This matter comes before the Court on the "Fed. R. Civ. P. 12(b)(6) Motion of Defendant Residential Credit Solutions, Inc." Dkt. # 15. Plaintiffs filed this lawsuit against a number of lenders, loan servicers, trustees, and other banking institutions alleging technical errors and illegal acts that delayed plaintiffs' ability to modify their home loan and caused damage. Residential Credit Solutions ("RCS") seeks dismissal of eight of the claims asserted, arguing that they are not plausible based on the facts alleged. Having reviewed the complaint, the attached exhibits, and the memoranda submitted by the parties,1 the Court finds as follows:

BACKGROUND

In March 2006, plaintiff Robin Hartley executed a promissory note for $500,800.00, payable to the order of First Magnus Financial Corp.
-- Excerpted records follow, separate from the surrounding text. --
(* ===== verification/Task.v ===== *)
(** * Handlers at work

    The handlers of the dispatcher run in its worker goroutines without a lock
    around them, so two of them may be half-way through at the same time.  A
    [task] is what a handler still has to do, as the tree of its accesses to the
    state that the handlers share: an access reads and writes this state at
    once - a call under a mutex, the send of one log record -, everything
    between two accesses is private.  [run_task] runs a task alone. *)

From stdpp Require Import relations.
From S2P Require Import Prelude.

(** [Access f k]: the state [s] becomes [f s], and what was read decides how the
    task goes on. *)
Inductive task (S : Type) :=
  | Ends (r : res unit)
  | Access (f : S → S) (k : S → task S).
Arguments Ends {S} _.
Arguments Access {S} _ _.

Section task.
Context {S : Type}.
Implicit Types (t : task S) (m : M S unit).

Fixpoint run_task t : M S unit := λ s,
  match t with
  | Ends r => (r, s)
  | Access f k => run_task (k s) (f s)
  end.

(** A computation that is a single access. *)
Definition atomically m : task S := Access (λ s, (m s).2) (λ s, Ends (m s).1).

(** A part of the state. *)
Fixpoint zoom_task {T} (get : S → T) (set : T → S → S) (t : task T) : task S :=
  match t with
  | Ends r => Ends r
  | Access f k => Access (λ s, set (f (get s)) s) (λ s, zoom_task get set (k (get s)))
  end.

Definition ended t : bool := match t with Ends _ => true | Access _ _ => false end.

(** It has at most one access, after which it returns. *)
Definition at_most_once t : Prop :=
  match t with Ends _ => True | Access _ k => ∀ s, k s = Ends (Ok ()) end.

(** However others write between its accesses. *)
Fixpoint never_fails t : Prop :=
  match t with
  | Ends r => r = Ok ()
  | Access _ k => ∀ s, never_fails (k s)
  end.

Lemma run_atomically m s : run_task (atomically m) s = m s.
Proof. cbn. by destruct (m s). Qed.

(** The one access of a task does all its work. *)
Lemma run_once f k s : at_most_once (Access f k) → run_task (Access f k) s = (Ok (), f s).
Proof. intros Hk. cbn. by rewrite (Hk s). Qed.

Lemma never_fails_run t s : never_fails t → ∃ s', run_task t s = (Ok (), s').
Proof. revert s. induction t as [r|f k IH]; intros s; cbn; [intros ->; eauto|intros Hk; by apply IH]. Qed.

Lemma once_never_fails t s s' : at_most_once t → run_task t s = (Ok (), s') → never_fails t.
Proof. destruct t as [r|f k]; cbn; [by intros _ [= -> _]|]. intros Hk _ x. by rewrite Hk. Qed.

(** ** Tasks end *)

Definition next t t' : Prop := ∃ f k s, t = Access f k ∧ t' = k s.

Lemma next_sn t : sn next t.
Proof. induction t as [r|f k IH]; constructor; intros t' (f' & k' & s & E & ->); [done|]. by injection E as <- <-. Qed.

End task.

Lemma zoom_task_once {S T} (get : S → T) (set : T → S → S) (t : task T) :
  at_most_once t → at_most_once (zoom_task get set t).
Proof. destruct t as [r|f k]; cbn; [done|]. intros Hk s. by rewrite Hk. Qed.

Lemma run_zoom_task {S T} (get : S → T) (set : T → S → S) (t : task T) s :
  (∀ x, set (get x) x = x) → at_most_once t →
  run_task (zoom_task get set t) s = zoom get set (run_task t) s.
Proof.
  intros Hget. destruct t as [r|f k]; cbn; unfold zoom; cbn; [by rewrite Hget|].
  intros Hk. by rewrite Hk.
Qed.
Decl. of Douglas A. Johns (Dkt. # 9), Ex. 2.2 The note was secured by a deed of trust on real property located at 17134 111th Ave. NE, Bothell, Washington. Id., Ex. 3. The deed of trust lists First Magnus as the lender, Stewart Title as the trustee, and Mortgage Electronic Registration Systems, Inc. ("MERS") as both the beneficiary of the trust and the "nominee" for the lender. Id.

Plaintiffs began having trouble making their mortgage payments in 2008. At the time, Countrywide Home Loans Servicing LP was servicing plaintiffs' mortgage and communicated with them regarding amounts past due and its intent to accelerate the loan. Id., Exs. 4, 5, and 30. On or about April 29, 2009, Robin Hartley and BAC Home Loans Servicing, LP (identifying itself as the lender) agreed to modify the loan, amending and supplementing the original note and deed of trust to increase the principal balance to $525,243.52 and to reduce the annual interest rate. Robin Hartley signed the Loan Modification Agreement on May 19, 2009. Id., Ex. 6. The modification was not countersigned until three years later, by which time BAC Home Loans Servicing, LP had merged into Bank of America, N.A. Bank of America executed the agreement on September 10, 2012. Id., Ex. 7.

Plaintiffs made their last payment on the loan in July 2009.

In April 2012, MERS purportedly assigned its interests as beneficiary of the deedof trust to Bank of New York Mellon, as trustee for certain certificate holders (hereinafter, "BNYM"). In January 2013, a law firm acting on behalf of an unidentified "Deed of Trust Beneficiary" notified plaintiffs that they were in default. The notice identified BNYM as the owner of the note and Bank of America as the servicer. Plaintiffs requested mediation, and the matter was referred by the Washington Department of Commerce. Months passed while Bank of America decided whether or not it wanted to pursue the notice of default, pursue mediation, and/or offer a loan modification. Id., Ex. 30. Whatever efforts Bank of America was prepared to make were cut off when the servicing of the loan was transferred to RCS in or before September 2013. Id., Exs. 12, 13, and 30. RCS promptly notified plaintiffs that they were in default and that RCS intended to accelerate the loan. Id., Ex. 30. The first mediation session was held on March 31, 2014.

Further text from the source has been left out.